◆ **WORK TASK**
Pull each line holding "then" out of the entries below.

Stored data entries
End Cases.


(** * Properties *)

(** ** Feed router *)

Lemma set_add_elem x y s : y ∈ set_add x s ↔ y ∈ s ∨ y = x.
Proof.
  unfold set_add. case_bool_decide as Hx.
  - split; [by left | intros [?| ->]; done].
  - rewrite elem_of_app, list_elem_of_singleton. done.
Qed.

Lemma set_add_NoDup x s : NoDup s → NoDup (set_add x s).
Proof.
  intros Hs. unfold set_add. case_bool_decide as Hx; [done|].
  apply NoDup_app. split_and!; [done| |apply NoDup_singleton].
  intros y Hy ->%list_elem_of_singleton. done.
Qed.

Section RouterFold.
Context (line : string).

Let step (acc : list string) (entry : string * FeedSource) : list string :=
  let '(feedId, feed) := entry in
  if lines_include feed line then set_add feedId acc else acc.

Lemma entries_fold_elem tbl acc f :
  f ∈ fold_left step tbl acc ↔
  f ∈ acc ∨ ∃ feed, (f, feed) ∈ tbl ∧ line ∈ feed_lines feed.
Proof.
  revert acc. induction tbl as [|[k feed] tbl IH]; intros acc; simpl.
  - split; [by left|]. intros [?|(feed & []%elem_of_nil & _)]. done.
  - rewrite IH. unfold lines_include. case_bool_decide as Hin.
    + rewrite set_add_elem. split.
      * intros [[?| ->]|(fd & ? & ?)]; [by left| |].
        -- right. exists feed. split; [left|done].
        -- right. exists fd. split; [by right|done].
      * intros [?|(fd & [[= -> ->]|?]%elem_of_cons & ?)];
          [by left; left|by left; right|right; by exists fd].
    + split.
      * intros [?|(fd & ? & ?)]; [by left|right; exists fd; split; [by right|done]].
      * intros [?|(fd & [[= -> ->]|?]%elem_of_cons & ?)];
          [by left|done|right; by exists fd].
Qed.

Lemma entries_fold_NoDup tbl acc : NoDup acc → NoDup (fold_left step tbl acc).
Proof.
  revert acc. induction tbl as [|[k feed] tbl IH]; intros acc Hacc; simpl; [done|].
  apply IH. destruct (lines_include feed line); [by apply set_add_NoDup|done].
Qed.
End RouterFold.

Lemma add_feeds_of_line_elem acc line f :
  f ∈ add_feeds_of_line acc line ↔
  f ∈ acc ∨ ∃ feed, (f, feed) ∈ MTA_FEEDS ∧ line ∈ feed_lines feed.
Proof. apply entries_fold_elem. Qed.

Lemma add_feeds_of_line_NoDup acc line :
  NoDup acc → NoDup (add_feeds_of_line acc line).
Proof. apply entries_fold_NoDup. Qed.

Lemma lines_fold_elem lines acc f :
  f ∈ fold_left add_feeds_of_line lines acc ↔ f ∈ acc ∨ serves f lines.
Proof.
  revert acc. induction lines as [|l lines IH]; intros acc; simpl.
  - split; [by left|]. intros [?|(feed & l & _ & []%elem_of_nil & _)]. done.
  - rewrite IH, add_feeds_of_line_elem. unfold serves. split.
    + intros [[?|(feed & ? & ?)]|(feed & l' & ? & ? & ?)].
      * by left.
      * right. exists feed, l. split_and!; [done|left|done].
      * right. exists feed, l'. split_and!; [done|by right|done].
    + intros [?|(feed & l' & ? & [->|?]%elem_of_cons & ?)].
      * by left; left.
      * left; right. by exists feed.
      * right. by exists feed, l'.
Qed.

Lemma lines_fold_NoDup lines acc :
  NoDup acc → NoDup (fold_left add_feeds_of_line lines acc).
Proof.
  revert acc. induction lines as [|l lines IH]; intros acc Hacc; simpl; [done|].
  by apply IH, add_feeds_of_line_NoDup.
Qed.

Lemma getRelevantFeeds_unfold lines :
  getRelevantFeeds (Some lines) =
  match fold_left add_feeds_of_line lines [] with
  | [] => object_keys MTA_FEEDS
  | feedIds => feedIds
  end.
Proof.
  destruct lines as [|l lines]; [done|].
  unfold getRelevantFeeds.
  destruct (fold_left add_feeds_of_line (l :: lines) []); done.
Qed.

(** C7. When the station's lines are unknown, empty or met by no feed of the
    registry, the router returns all 8 feed ids of the registry; otherwise
    it returns, each once, exactly the feeds serving one of the lines. *)
Theorem getRelevantFeeds_fail_open_or_exact (stationLines : option (list string)) :
  let lines := default [] stationLines in
  length (object_keys MTA_FEEDS) = 8%nat ∧
  ((∀ feedId, ¬ serves feedId lines) →
     getRelevantFeeds stationLines = object_keys MTA_FEEDS) ∧
  ((∃ feedId, serves feedId lines) →
     NoDup (getRelevantFeeds stationLines) ∧
     ∀ feedId, feedId ∈ getRelevantFeeds stationLines ↔ serves feedId lines).
Proof.
  intros lines. split; [done|].
  destruct stationLines as [ls|]; simpl in lines; subst lines.
  - rewrite getRelevantFeeds_unfold.
    pose proof (lines_fold_elem ls []) as Helem.
    pose proof (lines_fold_NoDup ls [] (NoDup_nil_2)) as Hnd.
    destruct (fold_left add_feeds_of_line ls []) as [|f fs] eqn:Hfold.
    + split; [done|]. intros [f Hf]. exfalso.
      assert (f ∈ @nil string) as []%elem_of_nil. apply Helem. by right.
    + split.
      * intros Hnone. exfalso. apply (Hnone f).
        destruct (proj1 (Helem f)) as [[]%elem_of_nil|?]; [left|done].
      * intros _. split; [done|]. intros g. rewrite Helem. split.
        -- intros [[]%elem_of_nil|?]; done.
        -- by right.
  - split; [done|]. intros [f (feed & l & _ & []%elem_of_nil & _)].
Qed.

(** A station served by the 1, the A and the 2. *)
Lemma getRelevantFeeds_fail_open_or_exact_witness :
  (∃ feedId, serves feedId ["1"; "A"; "2"]%string) ∧
  NoDup (getRelevantFeeds (Some ["1"; "A"; "2"]%string)) ∧
  (∀ feedId, feedId ∈ getRelevantFeeds (Some ["1"; "A"; "2"]%string)
             ↔ serves feedId ["1"; "A"; "2"]%string) ∧
  ((∀ feedId, ¬ serves feedId []) → getRelevantFeeds None = object_keys MTA_FEEDS).
Proof.
  assert (Hex : ∃ feedId, serves feedId ["1"; "A"; "2"]%string).
  { exists "IRT"%string. unfold serves. eexists _, "1"%string.
    split_and!; [by left|by left|by left]. }
  split; [exact Hex|].
  destruct (getRelevantFeeds_fail_open_or_exact (Some ["1"; "A"; "2"]%string))
    as (_ & _ & Hexact).
  destruct (Hexact Hex) as [Hnd Hiff].
  split; [exact Hnd|]. split; [exact Hiff|].
  exact (proj1 (proj2 (getRelevantFeeds_fail_open_or_exact None))).
Defined.

(** ** The stable sort *)

Section SortFacts.
Context {A : Type} (key : A -> Z).

Lemma insert_by_Permutation x l : insert_by key x l ≡ₚ x :: l.
Proof.
  induction l as [|y l IH]; simpl; [done|].
  destruct (key x <=? key y); [done|].
  rewrite IH. apply Permutation_swap.
Qed.

Lemma sort_by_Permutation l : sort_by key l ≡ₚ l.
Proof.
  induction l as [|x l IH]; simpl; [done|].
  by rewrite insert_by_Permutation, IH.
Qed.

Lemma insert_by_ascending x l : ascending key l → ascending key (insert_by key x l).
Proof.
  induction 1 as [|y l Hl IH Hy]; simpl.
  - repeat constructor.
  - destruct (Z.leb_spec (key x) (key y)) as [Hxy|Hxy].
    + constructor; [by constructor|].
      constructor; [done|]. eapply Forall_impl; [exact Hy|]. simpl. lia.
    + constructor; [done|].
      rewrite insert_by_Permutation. constructor; [lia|done].
Qed.

Lemma sort_by_ascending l : ascending key (sort_by key l).
Proof.
  induction l as [|x l IH]; simpl; [constructor|by apply insert_by_ascending].
Qed.

(** A list already in order, neighbour against neighbour, is left as it
    is: the sort is stable. *)
Lemma sort_by_Sorted_id l :
  Sorted (fun a b => key a <= key b) l → sort_by key l = l.
Proof.
  induction 1 as [|x l Hl IH Hx]; simpl; [done|].
  rewrite IH. destruct Hx as [|y l Hxy]; simpl; [done|].
  destruct (Z.leb_spec (key x) (key y)); [done|lia].
Qed.

Lemma ascending_filter (p : A -> bool) l : ascending key l → ascending key (List.filter p l).
Proof.
  induction 1 as [|x l Hl IH Hx]; simpl; [constructor|].
  destruct (p x); [|done]. constructor; [done|].
  apply Forall_forall. intros y Hy%list_elem_of_In%filter_In.
  rewrite Forall_forall in Hx. apply Hx, list_elem_of_In, Hy.
Qed.

Lemma filter_all (p : A -> bool) l : Forall (fun a => p a = true) l → List.filter p l = l.
Proof. induction 1 as [|x l Hx _ IH]; simpl; [done|]. by rewrite Hx, IH. Qed.

Lemma filter_Forall (p : A -> bool) l : Forall (fun a => p a = true) (List.filter p l).
Proof.
  apply Forall_forall. intros y Hy%list_elem_of_In%filter_In. apply Hy.
Qed.
End SortFacts.

(** ** Schedule/real-time merge *)

Lemma filter_Permutation {A} (p : A -> bool) (l l' : list A) :
  l ≡ₚ l' → List.filter p l ≡ₚ List.filter p l'.
Proof.
  induction 1 as [|x l l' _ IH|x y l|l l' l'' _ IH1 _ IH2]; simpl.
  - done.
  - destruct (p x); [by constructor|done].
  - destruct (p x), (p y); try done. apply Permutation_swap.
  - by rewrite IH1.
Qed.

Module RouteFacts.
Import Route RouteSpec.

Lemma sameTrain_matches scheduled rt :
  sameTrain scheduled rt = true ↔ matches scheduled rt.
Proof.
  unfold sameTrain, matches.
  rewrite andb_true_iff, String.eqb_eq, Z.ltb_lt. done.
Qed.

Lemma hasRealtime_Exists rts scheduled :
  hasRealtime rts scheduled = true ↔ Exists (matches scheduled) rts.
Proof.
  unfold hasRealtime. rewrite existsb_exists, Exists_exists.
  split; intros (rt & Hin & Hm); exists rt.
  - split; [by apply list_elem_of_In|by apply sameTrain_matches].
  - split; [by apply list_elem_of_In|by apply sameTrain_matches].
Qed.

(** The loop appends, in order, the scheduled departures it keeps. *)
Lemma combineArrivals_filter rts scheduled :
  combineArrivals rts scheduled =
  rts ++ (fromScheduled <$> filter (fun s => ¬ Exists (matches s) rts) scheduled).
Proof.
  unfold combineArrivals.
  enough (∀ acc, fold_left
            (fun combined s => if hasRealtime rts s then combined
                               else combined ++ [fromScheduled s]) scheduled acc
          = acc ++ (fromScheduled <$> filter (fun s => ¬ Exists (matches s) rts) scheduled))
    as H by apply H.
  induction scheduled as [|s scheduled IH]; intros acc; simpl.
  - by rewrite app_nil_r.
  - rewrite IH, filter_cons.
    destruct (hasRealtime rts s) eqn:Hrt.
    + apply hasRealtime_Exists in Hrt. by rewrite decide_False by tauto.
    + rewrite decide_True.
      * by rewrite fmap_cons, <- app_assoc.
      * rewrite <- hasRealtime_Exists. congruence.
Qed.

Lemma mergeArrivals_ascending rts scheduled now :
  ascending arrivalTime (mergeArrivals rts scheduled now).
Proof. unfold mergeArrivals. apply ascending_filter, sort_by_ascending. Qed.

Lemma mergeArrivals_future rts scheduled now :
  Forall (fun a => now < arrivalTime a) (mergeArrivals rts scheduled now).
Proof.
  unfold mergeArrivals. eapply Forall_impl; [apply filter_Forall|].
  simpl. intros a. by rewrite Z.ltb_lt.
Qed.

Lemma mergeArrivals_fixed l now :
  Sorted (fun a b => arrivalTime a <= arrivalTime b) l →
  Forall (fun a => now < arrivalTime a) l →
  mergeArrivals l [] now = l.
Proof.
  intros Hsorted Hfuture. unfold mergeArrivals, combineArrivals. simpl.
  rewrite sort_by_Sorted_id by done.
  apply filter_all. eapply Forall_impl; [exact Hfuture|].
  simpl. intros a. by rewrite Z.ltb_lt.
Qed.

◆ **ANSWER FOR THIS EXERCISE**
  if lines_include feed line then set_add feedId acc else acc.
            (fun combined s => if hasRealtime rts s then combined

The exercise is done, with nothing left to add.